It had taken him months to work up the courage to come home, and still he couldn’t come right out and tell her.
“Let me tell you what I know,” she said. “And you can fill in the gaps. Last year, after you found out about Shannon, you went to find her.”
“Yes.” His eyes cradled her face. To him, she was just as beautiful as she’d been on their wedding day. He’d always considered himself the luckiest man on Earth to have such a spectacular woman. When he learned she’d had a baby with Lance Dugan during the time they broke up when she was a Dallas Cowboys cheerleader, it just about killed his soul. He’d been mad. The maddest he’d ever been. But even so, he’d never once stopped loving her.
“You told Shannon about me.”
He nodded again.
“What happened after that? Where did you go?”

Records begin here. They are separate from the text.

Definition profiles_of (set : list ProfileFile) (source server : string) : gmap string Profile * list (string * log_value) * list warnLine :=
  let byServer := ByServer set in
  match byServer !! server with
  | Some _ => (byServer, [("profiles", LStr source); ("profile", LStr (server ++ ".yaml")%string)], [])
  | None =>
      (<[server := empty_profile server]> byServer, [("profiles", LStr source); ("profile", LStr noProfileValue)],
       [ {| wl_msg := noProfileWarning; wl_attrs := [("server", LStr server); ("profiles", LStr source);
              ("servers_with_a_profile", LStr (join "," (map (λ f, Server (pfl_Profile f)) set)))] |} ])
  end.

Definition loadPipeline (pf : pipelineFlags) (server : string) : result pipeline_error pipeline :=
  if pf_noPolicy pf then
    Ok {| pl_gate := None; pl_attrs := [("policy", LStr noPolicyValue)]; pl_warns := [ {| wl_msg := noPolicyWarning; wl_attrs := [] |} ] |}
  else match read_config (pf_policy pf) with
  | Err e => Err (PolicyUnread e)
  | Ok b =>
      match policy_Parse decode_policy b with
      | Err e => Err (PolicyBad e)
      | Ok pol =>
          match inventory_of (pf_inventory pf) (UnknownTarget (policy_Defaults pol)) (pf_policy pf) with
          | Err e => Err e
          | Ok (resolver, inv_attrs, inv_warns) =>
              match Profiles (pf_profiles pf) with
              | Err e => Err (ProfilesBad e)
              | Ok (set, source) =>
                  let '(byServer, prof_attrs, prof_warns) := profiles_of set source server in
                  match Gate.New {| cfg_Policy := Some pol; cfg_Profiles := Some <$> byServer; cfg_Inventory := resolver |} with
                  | Err e => Err (GateBad e)
                  | Ok g =>
                      Ok {| pl_gate := Some g;
                            pl_attrs := [("policy", LStr (pf_policy pf)); ("rules", LInt (Z.of_nat (List.length (Rules pol))))] ++ inv_attrs ++ prof_attrs;
                            pl_warns := inv_warns ++ prof_warns ++ policyWarnings pol (pf_policy pf) |}
                  end
              end
          end
      end
  end.
End Load.

(** ** The gate a pipeline gets *)

(** Profiles keyed by their servers always make a gate, with those profiles. *)
Lemma new_profiles_keyed l : ∀ acc, NoDup (map fst l) → (∀ n x, (n, x) ∈ l → ∃ p, x = Some p ∧ Server p = n) →
  ∃ m, new_profiles acc l = Ok m ∧ ∀ k p, m !! k = Some p ↔ (k, Some p) ∈ l ∨ (acc !! k = Some p ∧ k ∉ map fst l).
Proof.
  induction l as [| [n x] l IH]; intros acc Hnd Hkey; cbn [new_profiles].
  { exists acc. split; [done|]. intros k p. set_solver. }
  cbn [map fst] in Hnd. apply NoDup_cons in Hnd as [Hni Hnd]. destruct (Hkey n x ltac:(left)) as (p & -> & Hs). rewrite Hs, String.eqb_refl. cbn [negb].
  destruct (IH (<[n := p]> acc) Hnd) as (m & -> & Hm); [intros n' x' Hin; apply Hkey; by right|]. exists m. split; [done|].
  intros k q. rewrite Hm. cbn [map fst]. rewrite lookup_insert_Some, !elem_of_cons. destruct (decide (k = n)) as [->|Hne]; naive_solver.
Qed.

Lemma Gate_New_keyed pol (ps : gmap string Profile) inv : (∀ n p, ps !! n = Some p → Server p = n) →
  ∃ g, Gate.New {| cfg_Policy := pol; cfg_Profiles := Some <$> ps; cfg_Inventory := inv |} = Ok g ∧ g_policy g = pol ∧ g_profiles g = ps ∧ g_inventory g = inv.
Proof.
  intros Hk. unfold Gate.New. cbn [cfg_Profiles].
  destruct (new_profiles_keyed (map_to_list (Some <$> ps)) ∅) as (m & -> & Hm).
  - apply NoDup_fst_map_to_list.
  - intros n x Hin%elem_of_map_to_list. apply lookup_fmap_Some in Hin as (p & <- & Hp). exists p. split; [done|by apply Hk].
  - eexists. split; [done|]. split_and!; [done| |done]. cbn. apply map_eq. intros k. apply option_eq. intros p. rewrite Hm, elem_of_map_to_list, lookup_fmap_Some, lookup_empty. naive_solver.
Qed.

“I was still too upset to come home,” he said slowly, carefully paving the way for the terrible thing he had to tell her. “I went down to Houston and took a job drilling gas rigs.”
“Earl Pringle.” She struggled to sit up. “At your age? What were you thinking?”
“Lay back down, woman,” he growled. “You just had a heart attack. You’re in no position to chastise me.”
“Shannon came here because you told her to,” Raylene said, softening. “We squared things between us. She forgave me.”
“I’m glad,” he whispered, squeezing her hand. “She’ll soon find out what a big-hearted woman you truly are beneath that crusty exterior.”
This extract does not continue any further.